In MINT-Berufen ist bekannt, dass gemischte Teams Vorteile haben

Wenn ein Arbeitgeber aus der Elektroindustrie, der IT-Branche oder des Bauhandwerks solche Bedenken gegenüber weiblichen Bewerberinnen öffentlich äußern würde, bekäme er wohl gehörig Gegenwind zu spüren. Und das nicht nur von Feministinnen. Denn mittlerweile hat sich die Erkenntnis durchgesetzt, dass gemischte Teams gegenüber reinen Männergruppen klar im Vorteil sind: Sie gleichen die Schwächen gut aus und können unterschiedliche Stärken besser nutzen. Sie sind in der Regel aufmerksamer im Umgang miteinander, da verschiedene Erfahrungswelten aufeinandertreffen. Und auch die Stimmung ist häufig ausgeglichener als bei reinen Männerteams. Gilt das andersherum bei reinen Frauenteams nicht?

„Meine weiblichen Kolleginnen haben in verschiedenen Teams stets betont, dass es für das Team eine Bereicherung ist, wenn ein Mann dabei ist“, berichtet Andreas Pfeiffer, Vorsitzender des Ergotherapie-Verbands DVE sowie des Dachverbands der Heilmittelverbände SHV. Er selbst habe damals den Beruf während des Zivildienstes kennen- und schätzen gelernt. Erst mit Beginn der Ausbildung habe er dann gemerkt, was für ein Exot er mit seiner Berufswahl ist. „An meinem ersten Schultag wurde mir – umringt von Frauen – klar, dass Männer wohl eher selten so einen Beruf erlernen.“

Aber wäre es nicht auch aus fachlichen Gründen besser, wenn es mehr männliche Therapeuten gäbe – zum Beispiel wenn der Patient ein Junge ist? Logopädin Schrey-Dern hält davon wenig: „Meines Wissens gibt es in unserem Bereich dazu keinerlei Untersuchungen, aus denen hervorginge, wann etwas von Vor- oder von Nachteil ist. Das sind alles Spekulationen“. Pfeiffer hingegen ist davon überzeugt, dass die Therapeut:innen genauso divers sein sollten wie ihre Patient:innen. „Wobei es hier im individuellen Einzelfall sogar gerade sinnvoll sein kann, dass eine Klientin von einem Therapeuten begleitet wird und umgekehrt“, so der Ergotherapeut.
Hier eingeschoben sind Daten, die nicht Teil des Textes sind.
(** C20: importing a block is atomic and its result is determined by the block and
    the tree: an unsealed block, a genesis, a block with an unknown parent and a
    block at a depth that is a multiple of four are refused, each with its error and
    with the chain unchanged; every other block is stored and its extrinsics are
    recorded for it. *)
Theorem import_block_result b d :
  (∀ i it, blocks (data_fork_tree d) !! i = Some it → (item_depth it < usize_max)%N) →
  import_block b (chain_of d) =
    if decide (block_seal b ≠ ValidSeal) then (chain_of d, Err ErrInvalidSeal) else
    match parent_id b with
    | None => (chain_of d, Err CantImportGenesis)
    | Some p =>
      match blocks (data_fork_tree d) !! p with
      | None => (chain_of d, Err (ForkTreeInsert UnknownParent))
      | Some parent =>
        if decide ((item_depth parent + 1) `mod` 4 = 0)%N
        then (chain_of d, Err (ForkTreeInsert (Query InvalidAncestorDepth)))
        else (chain_of (imported b p parent d), Ok tt)
      end
    end.
Proof.
  intros Hmax. case_decide as Hseal; [unfold import_block; by rewrite decide_True|].
  rewrite import_block_eq by (destruct (block_seal b); naive_solver). rewrite import_closure_eq.
  destruct (parent_id b) as [p|]; [|done].
  destruct (blocks (data_fork_tree d) !! p) as [parent|] eqn:Hp; [|done]. cbv zeta.
  specialize (Hmax _ _ Hp). rewrite decide_False by lia. by case_decide.
Qed.

(** * Reachable chains *)

(** The chains that the genesis import and [import] lead to. *)
Inductive chain_reachable : Chain → Prop :=
| chain_empty : chain_reachable empty_chain
| chain_genesis c g gs :
    chain_reachable c → block_extrinsics g = [] → chain_reachable (import_genesis g gs c).1
| chain_import c b : chain_reachable c → chain_reachable (import_block b c).1.

Definition chain_inv (c : Chain) : Prop := ∃ d, c = chain_of d ∧ shallow (data_fork_tree d).

Lemma shallow_lt_usize (t : SimpleTree) :
  shallow t → ∀ i it, blocks t !! i = Some it → (item_depth it < usize_max)%N.
Proof. intros Ht i it Hi. destruct (Ht _ _ Hi). unfold usize_max. lia. Qed.

Lemma import_closure_shallow b d :
  shallow (data_fork_tree d) →
  shallow (data_fork_tree (import_closure b d).1) ∧ returns (import_closure b d).2.
Proof.
  intros Hd. pose proof (insert_shallow b _ Hd) as Hi.
  rewrite insert_eq in Hi. rewrite import_closure_eq. destruct (parent_id b) as [p|]; [|done].
  destruct (blocks (data_fork_tree d) !! p) as [parent|] eqn:Hp; [|done]. cbv zeta in *.
  pose proof (shallow_lt_usize _ Hd _ _ Hp).
  destruct (decide (usize_max < item_depth parent + 1)%N); [lia|].
  by destruct (decide ((item_depth parent + 1) `mod` 4 = 0)%N).
Qed.

Lemma genesis_closure_shallow g gs d :
  shallow (data_fork_tree d) → block_extrinsics g = [] →
  shallow (data_fork_tree (genesis_closure g gs d).1) ∧ returns (genesis_closure g gs d).2.
Proof.
  intros Hd Hx. pose proof (insert_shallow g _ Hd) as Hi.
  unfold genesis_closure, query, mbind, stateful_bind. rewrite on_fork_tree_eq, Hx.
  assert (returns (insert g (data_fork_tree d)).2) as Hr.
  { rewrite insert_eq. destruct (parent_id g) as [p|]; [|done].
    destruct (blocks (data_fork_tree d) !! p) as [parent|] eqn:Hp; [|done]. cbv zeta.
    pose proof (shallow_lt_usize _ Hd _ _ Hp). rewrite decide_False by lia. by case_decide. }
  destruct (insert g (data_fork_tree d)) as [t r]. simpl in *.
  destruct r as [[]|e| |]; simpl; try done. rewrite on_state_eq. simpl. split; [done|].
  unfold apply_changes, query, modify, mbind, stateful_bind. simpl. unfold block_depth.
  by destruct (blocks t !! id g).
Qed.

Lemma apply_pure_chain {f : stateful ChainData ChainError unit} d :
  shallow (data_fork_tree d) → shallow (data_fork_tree (f d).1) → returns (f d).2 →
  chain_inv (mk_chain (apply_pure f (new_tx d)).1).
Proof.
  intros Hd Hd' Hr. rewrite apply_pure_eq. destruct (f d) as [d' [a|e| |]]; simpl in *; try done.
  - by exists d'.
  - by exists d.
Qed.

Lemma chain_reachable_inv c : chain_reachable c → chain_inv c.
Proof.
  induction 1 as [|c g gs _ (d & -> & Hd) Hx|c b _ (d & -> & Hd)].
  - by exists (mk_data new new_state).
  - destruct (genesis_closure_shallow g gs d Hd Hx) as [Hs Hr]. unfold import_genesis.
    pose proof (apply_pure_chain d Hd Hs Hr) as Hinv.
    simpl. by destruct (apply_pure (genesis_closure g gs) (new_tx d)).
  - destruct (import_closure_shallow b d Hd) as [Hs Hr]. unfold import_block.
    case_decide; [by exists d|]. pose proof (apply_pure_chain d Hd Hs Hr) as Hinv.
    simpl. by destruct (apply_pure (import_closure b) (new_tx d)).
Qed.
"Ich bin davon überzeugt, dass den Beruf mehr Männer erlernen und ausüben würden, wenn er eine berufliche Perspektive einschließlich einer besseren Bezahlung böte."
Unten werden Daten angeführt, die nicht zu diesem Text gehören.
(* ===== verification/PeerInfoProtocol.v ===== *)
(** PeerInfoProtocol: the peer information exchanged between nodes and its JSON
    codec: [blocknet/src/libp2p/peer_info/protocol.rs], [codec.rs] and [json.rs].

    The byte streams ([AsyncRead], [AsyncWrite] of the futures crate) and
    [serde_json] are parameters: classes of operations, with the documented
    behaviour the codec relies on as classes of laws. *)
From S2P Require Import Prelude.

Abbreviation bytes := (list Byte.byte).

(** [trait Info]: [into_push] is the bound [Push: From<Self>]. *)
Class Info (TInfo Push : Type) : Type := {
  into_push : TInfo → Push;
  merge : TInfo → Push → TInfo
}.
#[global] Hint Mode Info ! - : typeclass_instances.

(** [enum UpgradeError]; the payload types are those of the libraries. *)
Inductive UpgradeError (IoError MultiaddrError DecodingError : Type) : Type :=
| CodecError (msg : string)
| Io (e : IoError)
| StreamClosed
| Multiaddr (e : MultiaddrError)
| PublicKey (e : DecodingError).
Arguments CodecError {_ _ _} msg.
Arguments Io {_ _ _} e.
Arguments StreamClosed {_ _ _}.
Arguments Multiaddr {_ _ _} e.
Arguments PublicKey {_ _ _} e.

(** [trait Codec]: a read or a write of the stream that may still be waiting
    ([Pending]). *)
Class Codec (Stream TInfo Push Error : Type) : Type := {
  read_info : Stream → Poll (outcome Error TInfo);
  read_push_info : Stream → Poll (outcome Error Push);
  write_info : Stream → TInfo → Stream * Poll (outcome Error unit);
  write_push_info : Stream → Push → Stream * Poll (outcome Error unit)
}.

(** * The libraries *)

(** Streams: [io.take(limit).read_to_end(..)] and [io.write_all(..)]. *)
Class AsyncIo (Stream IoError : Type) : Type := {
  take_read_to_end : N → Stream → Poll (outcome IoError bytes);
  write_all : bytes → Stream → Stream * Poll (outcome IoError unit)
}.
#[global] Hint Mode AsyncIo ! - : typeclass_instances.

(** How the bytes that a stream delivers end. *)
Inductive stream_end (IoError : Type) : Type := Eof | Fails (e : IoError) | Stalls.
Arguments Eof {_}.
Arguments Fails {_} e.
Arguments Stalls {_}.

(** The documented behaviour of reading: [delivers s bs e] says that the peer sends
    [bs] and then ends with [e]; [take] stops at its limit without looking further. *)
Class AsyncIoLaws (Stream IoError : Type) `{AsyncIo Stream IoError} : Type := {
  delivers : Stream → bytes → stream_end IoError → Prop;
  take_read_limit : ∀ limit s bs e,
    delivers s bs e → (limit ≤ N.of_nat (length bs))%N →
    take_read_to_end limit s = Ready (Ok (take (N.to_nat limit) bs));
  take_read_all : ∀ limit s bs e,
    delivers s bs e → (N.of_nat (length bs) < limit)%N →
    take_read_to_end limit s =
      match e with Eof => Ready (Ok bs) | Fails err => Ready (Err err) | Stalls => Pending end
}.

(** The documented behaviour of writing: a [write_all] that returns [Ok] has appended its
    bytes to those the stream has accepted. *)
Class AsyncWriteLaws (Stream IoError : Type) `{AsyncIo Stream IoError} : Type := {
  written : Stream → bytes;
  write_all_written : ∀ data s s',
    write_all data s = (s', Ready (Ok tt)) → written s' = written s ++ data
}.

(** [serde_json] for one type, and its [Debug] rendering of errors. *)
Class SerdeJson (SerdeError T : Type) : Type := {
  to_vec : T → outcome SerdeError bytes;
  from_slice : bytes → outcome SerdeError T
}.
Class DebugFmt (E : Type) : Type := debug_fmt : E → string.

(** What [serde_json] writes it reads back (derived implementations). *)
Class SerdeRoundtrip (SerdeError T : Type) `{SerdeJson SerdeError T} : Prop :=
  serde_roundtrip : ∀ (x : T) bs, to_vec x = Ok bs → from_slice bs = Ok x.

(** * The JSON codec *)

(** [SIZE_MAXIMUM: u64]. *)
Definition SIZE_MAXIMUM : N := (1024 * 1024)%N.

Section json.
Context {Stream IoError MultiaddrError DecodingError SerdeError TInfo Push : Type}.
Context `{!AsyncIo Stream IoError, !DebugFmt SerdeError}.
Context `{!SerdeJson SerdeError TInfo, !SerdeJson SerdeError Push}.
Abbreviation Error := (UpgradeError IoError MultiaddrError DecodingError).

(** [map_err(|e| UpgradeError::Codec(format!("{:?}", e)))]. *)
Definition codec_error (e : SerdeError) : Error := CodecError (debug_fmt e).

(** [from_slice(..).map_err(..)]. *)
Definition decode `{!SerdeJson SerdeError T} (bs : bytes) : outcome Error T :=
  map_err codec_error (from_slice bs).

(** The body of [read_info], for the type it decodes. *)
Definition read_json `{!SerdeJson SerdeError T} (io : Stream) : Poll (outcome Error T) :=
  r ← take_read_to_end SIZE_MAXIMUM io;
  Ready (vec ← map_err Io r; decode vec).

(** The body of [write_info], for the type it encodes. *)
Definition write_json `{!SerdeJson SerdeError T} (io : Stream) (info : T) :
    Stream * Poll (outcome Error unit) :=
  match map_err codec_error (to_vec info) with
  | Ok data => let '(io', r) := write_all data io in (io', map_err Io <$> r)
  | Err e => (io, Ready (Err e))
  | Panicked => (io, Ready Panicked)
  | OutOfFuel => (io, Ready OutOfFuel)
  end.

Definition json_read_info : Stream → Poll (outcome Error TInfo) := read_json.
Definition json_read_push_info : Stream → Poll (outcome Error Push) := read_json.
Definition json_write_info : Stream → TInfo → Stream * Poll (outcome Error unit) := write_json.
Definition json_write_push_info : Stream → Push → Stream * Poll (outcome Error unit) := write_json.

(** [impl Codec for json::Codec]. *)
#[global] Instance json_codec : Codec Stream TInfo Push Error := {|
  read_info := json_read_info;
  read_push_info := json_read_push_info;
  write_info := json_write_info;
  write_push_info := json_write_push_info
|}.

Section theorems.
Context `{!AsyncIoLaws Stream IoError}.

Lemma read_json_result `{!SerdeJson SerdeError T} (io : Stream) bs e :
  delivers io bs e →
  read_json (T := T) io =
    if decide (SIZE_MAXIMUM ≤ N.of_nat (length bs))%N
    then Ready (decode (take (N.to_nat SIZE_MAXIMUM) bs))
    else match e with
         | Eof => Ready (decode bs)
         | Fails err => Ready (Err (Io err))
         | Stalls => Pending
         end.
Proof.
  intros Hd. unfold read_json. case_decide as Hlen.
  - by rewrite (take_read_limit _ _ _ _ Hd Hlen).
  - rewrite (take_read_all _ _ _ _ Hd) by lia. by destruct e.
Qed.

(** C39: the result of [read_info] on every stream: at most [SIZE_MAXIMUM] bytes are
    looked at; a longer message is cut there and decoded as it stands, so that
    nothing after the limit matters; a shorter one is decoded at the end of the
    stream, and a read error before the limit is reported as [Io]. *)
Theorem read_info_result (io : Stream) bs e :
  delivers io bs e →
  json_read_info io =
    if decide (SIZE_MAXIMUM ≤ N.of_nat (length bs))%N
    then Ready (decode (take (N.to_nat SIZE_MAXIMUM) bs))
    else match e with
         | Eof => Ready (decode bs)
         | Fails err => Ready (Err (Io err))
         | Stalls => Pending
         end.
Proof. apply read_json_result. Qed.

Lemma json_roundtrip `{!SerdeJson SerdeError T, !SerdeRoundtrip SerdeError T}
    (out inp out' : Stream) (x : T) (data : bytes) :
  to_vec x = Ok data → write_all data out = (out', Ready (Ok tt)) → delivers inp data Eof →
  (N.of_nat (length data) ≤ SIZE_MAXIMUM)%N →
  write_json out x = (out', Ready (Ok tt)) ∧ read_json inp = Ready (Ok x).
Proof.
  intros Hx Hw Hd Hlen. unfold write_json. rewrite Hx. simpl. rewrite Hw. split; [done|].
  rewrite (read_json_result _ _ _ Hd). unfold decode. case_decide.
  - rewrite firstn_all2 by lia. by rewrite (serde_roundtrip _ _ Hx).
  - by rewrite (serde_roundtrip _ _ Hx).
Qed.

(** C40: round trip: an info of at most [SIZE_MAXIMUM] encoded bytes that is written
    to one end and arrives whole at the other is read back unchanged; the same for
    a pushed info. *)
Theorem peer_info_roundtrip `{!SerdeRoundtrip SerdeError TInfo, !SerdeRoundtrip SerdeError Push}
    (out inp out' : Stream) (data : bytes) :
  write_all data out = (out', Ready (Ok tt)) → delivers inp data Eof →
  (N.of_nat (length data) ≤ SIZE_MAXIMUM)%N →
  (∀ info : TInfo, to_vec info = Ok data →
     json_write_info out info = (out', Ready (Ok tt)) ∧ json_read_info inp = Ready (Ok info)) ∧
  (∀ push : Push, to_vec push = Ok data →
     json_write_push_info out push = (out', Ready (Ok tt)) ∧
     json_read_push_info inp = Ready (Ok push)).
Proof. intros. split; intros; by eapply json_roundtrip. Qed.
(** What the writer has written to a fresh stream, delivered to the reader, is read
    back. *)
Lemma written_read_back `{!AsyncWriteLaws Stream IoError}
    `{!SerdeJson SerdeError T, !SerdeRoundtrip SerdeError T} (out out' inp : Stream) (x : T) :
  written out = [] → write_json out x = (out', Ready (Ok tt)) → delivers inp (written out') Eof →
  (N.of_nat (length (written out')) ≤ SIZE_MAXIMUM)%N →
  read_json inp = Ready (Ok x).
Proof.
  intros Hnew Hw Hd Hlen. unfold write_json in Hw.
  destruct (to_vec x) as [data|e| |] eqn:Hx; simpl in Hw; try done.
  destruct (write_all data out) as [io' [[[]|e| |]|]] eqn:Hall; simpl in Hw; try done.
  injection Hw as <-. rewrite (write_all_written _ _ _ Hall), Hnew in Hd, Hlen. simpl in Hd, Hlen.
  by apply (json_roundtrip out inp io' x data).
Qed.
End theorems.
End json.

(** * A concrete stream and format *)

(** A stream that holds what the peer sends and collects what is written. *)
Record BufferStream : Type := mk_buffer {
  buffer_in : bytes;
  buffer_end : stream_end unit;
  buffer_out : bytes
}.

#[global] Instance buffer_io : AsyncIo BufferStream unit := {|
  take_read_to_end limit s :=
    if decide (limit ≤ N.of_nat (length (buffer_in s)))%N
    then Ready (Ok (take (N.to_nat limit) (buffer_in s)))
    else match buffer_end s with
         | Eof => Ready (Ok (buffer_in s))
         | Fails err => Ready (Err err)
         | Stalls => Pending
         end;
  write_all data s := (mk_buffer (buffer_in s) (buffer_end s) (buffer_out s ++ data), Ready (Ok tt))
|}.

#[global] Instance buffer_io_laws : AsyncIoLaws BufferStream unit.
Proof.
  refine {| delivers s bs e := buffer_in s = bs ∧ buffer_end s = e |}.
  - intros limit s bs e [<- <-] Hlen. simpl. by rewrite decide_True.
  - intros limit s bs e [<- <-] Hlen. simpl. by rewrite decide_False by lia.
Defined.

#[global] Instance buffer_write_laws : AsyncWriteLaws BufferStream unit.
Proof. refine {| written s := buffer_out s |}. by intros data s s' [= <-]. Defined.

(** A peer info that is one byte, written as itself. *)
#[global] Instance byte_serde : SerdeJson unit Byte.byte := {|
  to_vec b := Ok [b];
  from_slice bs := match bs with [b] => Ok b | _ => Err tt end
|}.
#[global] Instance byte_roundtrip : SerdeRoundtrip unit Byte.byte.
Proof. by intros x bs [= <-]. Qed.
#[global] Instance unit_debug : DebugFmt unit := λ _, "error"%string.
#[global] Instance byte_info : Info Byte.byte Byte.byte := {|
  into_push b := b;
  merge _ push := push
|}.
Abbreviation SampleError := (UpgradeError unit unit unit).

Lemma read_info_result_witness :
  (json_read_info (mk_buffer [Byte.x41] Eof []) : Poll (outcome SampleError Byte.byte)) =
    if decide (SIZE_MAXIMUM ≤ N.of_nat 1)%N
    then Ready (decode (take (N.to_nat SIZE_MAXIMUM) [Byte.x41]))
    else Ready (decode [Byte.x41]).
Proof.
  apply (read_info_result (MultiaddrError := unit) (DecodingError := unit)
    (mk_buffer [Byte.x41] Eof []) [Byte.x41] Eof).
  split; reflexivity.
Defined.

Lemma peer_info_roundtrip_witness :
  (∀ info : Byte.byte, to_vec info = Ok [Byte.x41] →
     json_write_info (mk_buffer [] Eof []) info =
       (mk_buffer [] Eof [Byte.x41], Ready (Ok tt : outcome SampleError unit)) ∧
     json_read_info (mk_buffer [Byte.x41] Eof []) = Ready (Ok info : outcome SampleError Byte.byte)) ∧
  (∀ push : Byte.byte, to_vec push = Ok [Byte.x41] →
     json_write_push_info (mk_buffer [] Eof []) push =
       (mk_buffer [] Eof [Byte.x41], Ready (Ok tt : outcome SampleError unit)) ∧
     json_read_push_info (mk_buffer [Byte.x41] Eof []) = Ready (Ok push : outcome SampleError Byte.byte)).
Proof.
  apply (peer_info_roundtrip (mk_buffer [] Eof []) (mk_buffer [Byte.x41] Eof [])
    (mk_buffer [] Eof [Byte.x41]) [Byte.x41]).
  - reflexivity.
  - split; reflexivity.
  - vm_compute. discriminate.
Defined.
Dietlinde Schrey-Dern, Logopädin und Sprecherin des Arbeitskreis Berufsgesetz

Abgesehen davon, sprechen rein quantitative Gründe dafür, dass mehr männliche Therapeuten für die gesundheitliche Versorgung der Patient:innen von Vorteil wären. Denn mehr Männer bedeutet schließlich auch: mehr Therapeuten:innen. Und die werden – darüber besteht Konsens – in Zeiten des Fachkräftemangels dringend gebraucht. Ob die männlichen Bewerber von allein kämen, wenn Heilmittelberufe besser bezahlt und aufgewertet werden würden, oder ob in Ermangelung männlicher Rollenvorbilder nicht doch auch eine gezielte Männerförderung und -ansprache sinnvoll wäre, ist indes strittig.
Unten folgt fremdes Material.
(** The behaviours reachable from a new one, with the connections of the swarm. *)
Inductive behaviour_reachable (c : Conf) (i : TInfo) : Links → B → Prop :=
| reach_new : behaviour_reachable c i ∅ (new_behaviour c i)
| reach_step input links links' b :
  behaviour_reachable c i links b → input_step input links links' →
  behaviour_reachable c i links' (behaviour_step input b).1.

(** What [connected] promises: the connections of the swarm with the addresses they were
    established with, grouped by peer, with no empty group. *)
Definition tracks (m : gmap PeerId (gmap ConnectionId Multiaddr)) live : Prop :=
  (∀ peer conn, m !! peer ≫= (.!! conn) = live !! (peer, conn)) ∧
  (∀ peer conns, m !! peer = Some conns → conns ≠ ∅).

Lemma tracks_established peer conn addr m live :
  tracks m live →
  tracks (<[peer := <[conn := addr]> (default ∅ (m !! peer))]> m) (<[(peer, conn) := addr]> live).
Proof.
  intros [Hl Hne]. split.
  - intros p c. destruct (decide (p = peer)) as [->|Hp].
    + rewrite lookup_insert_eq. simpl. destruct (decide (c = conn)) as [->|Hc].
      * by rewrite !lookup_insert_eq.
      * rewrite !lookup_insert_ne by congruence. rewrite <-(Hl peer c).
        destruct (m !! peer); simpl; [done|apply lookup_empty].
    + rewrite !lookup_insert_ne by congruence. apply Hl.
  - intros p conns. destruct (decide (p = peer)) as [->|Hp].
    + rewrite lookup_insert_eq. intros [= <-]. apply insert_non_empty.
    + rewrite lookup_insert_ne by done. apply Hne.
Qed.

(** Closing the last connection of a peer. *)
Lemma tracks_closed_last peer conn m live :
  tracks m live → peer_connections peer (delete (peer, conn) live) = ∅ →
  tracks (delete peer m) (delete (peer, conn) live).
Proof.
  intros [Hl Hne] Hnone. split.
  - intros p c. destruct (decide (p = peer)) as [->|Hp].
    + rewrite lookup_delete_eq. simpl. symmetry. apply eq_None_not_Some. intros [a Ha].
      apply map_filter_empty_not_lookup with (i := (peer, c)) (x := a) in Hnone; naive_solver.
    + rewrite !lookup_delete_ne by congruence. apply Hl.
  - intros p conns. destruct (decide (p = peer)) as [->|Hp].
    + by rewrite lookup_delete_eq.
    + rewrite lookup_delete_ne by done. apply Hne.
Qed.

(** Closing one of several connections of a peer. *)
Lemma tracks_closed_one peer conn conns m live :
  tracks m live → m !! peer = Some conns → peer_connections peer (delete (peer, conn) live) ≠ ∅ →
  tracks (<[peer := delete conn conns]> m) (delete (peer, conn) live).
Proof.
  intros [Hl Hne] Hm Hsome.
  assert (∀ p c, <[peer := delete conn conns]> m !! p ≫= (.!! c) = delete (peer, conn) live !! (p, c)) as Hl'.
  { intros p c. destruct (decide (p = peer)) as [->|Hp].
    - rewrite lookup_insert_eq. simpl. destruct (decide (c = conn)) as [->|Hc].
      + by rewrite !lookup_delete_eq.
      + rewrite !lookup_delete_ne by congruence. rewrite <-(Hl peer c), Hm. done.
    - rewrite lookup_insert_ne, lookup_delete_ne by congruence. apply Hl. }
  split; [done|]. intros p conns'. destruct (decide (p = peer)) as [->|Hp].
  - intros Hp ->. apply map_choose in Hsome as ([p c] & a & Ha).
    apply map_lookup_filter_Some in Ha as [Ha Hpeer]. simpl in Hpeer. subst p.
    specialize (Hl' peer c). rewrite Hp, Ha in Hl'. simpl in Hl'. by rewrite lookup_empty in Hl'.
  - rewrite lookup_insert_ne by done. apply Hne.
Qed.

(** The fields that calls other than those of the swarm leave alone. *)
Lemma push_fields peers b :
  connected (push peers b) = connected b ∧ config (push peers b) = config b ∧
  our_observed_addresses (push peers b) = our_observed_addresses b ∧
  behaviour_local_info (push peers b) = behaviour_local_info b.
Proof.
  revert b. induction peers as [|p peers IH]; intros b; simpl; [done|].
  destruct (connected b !! p); [|done].
  apply (IH (push_back (NotifyHandler p Any Push) b)).
Qed.

Lemma on_swarm_event_fields event b :
  connected (on_swarm_event event b) =
    match event with
    | ConnectionEstablished peer conn endpoint =>
      <[peer := <[conn := remote_address endpoint]> (default ∅ (connected b !! peer))]> (connected b)
    | ConnectionClosed peer conn remaining =>
      if decide (remaining = 0%N) then delete peer (connected b)
      else match connected b !! peer with
           | Some addrs => <[peer := delete conn addrs]> (connected b)
           | None => connected b
           end
    | AddressChange _ _ _ _ | OtherSwarmEvent _ => connected b
    end ∧
  config (on_swarm_event event b) = config b ∧
  our_observed_addresses (on_swarm_event event b) =
    match event with
    | ConnectionClosed _ conn _ => delete conn (our_observed_addresses b)
    | _ => our_observed_addresses b
    end ∧
  behaviour_local_info (on_swarm_event event b) = behaviour_local_info b ∧
  listen_addresses (on_swarm_event event b) = (book_on_swarm_event event (listen_addresses b)).1 ∧
  external_addresses (on_swarm_event event b) = (book_on_swarm_event event (external_addresses b)).1.
Proof.
  unfold on_swarm_event.
  destruct (book_on_swarm_event event (listen_addresses b)) as [l []],
    (book_on_swarm_event event (external_addresses b)) as [e []]; simpl;
  destruct (push_listen_addr_updates (config b)); destruct event as [peer conn []|peer conn r| |]; simpl;
    try done; unfold on_connection_closed; case_decide; simpl; try done;
    destruct (connected b !! peer) eqn:Hc; simpl; rewrite ?Hc; done.
Qed.

Lemma on_swarm_event_addresses event b :
  all_addresses (on_swarm_event event b) =
  all_addresses (set_books (book_on_swarm_event event (listen_addresses b)).1
    (book_on_swarm_event event (external_addresses b)).1 b).
Proof. unfold all_addresses. by destruct (on_swarm_event_fields event b) as (_ & _ & _ & _ & -> & ->). Qed.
Dabei lohnt auch hier ein Blick auf die männerdominierten Branchen, in denen man schon lange und mit Erfolg weibliche Zielgruppen anspricht. So haben die zahlreichen MINT-Aktivitäten – MINT steht für Mathematik, Informatik, Naturwissenschaften und Technik – dazu geführt, dass sich die Zahl der weiblichen Studienanfänger:innen in den vergangenen zehn Jahren verdoppelt hat. Das wäre in Bezug auf Logopäden sowie Ergo- und Physiotherapeuten doch schon mal ein guter Anfang.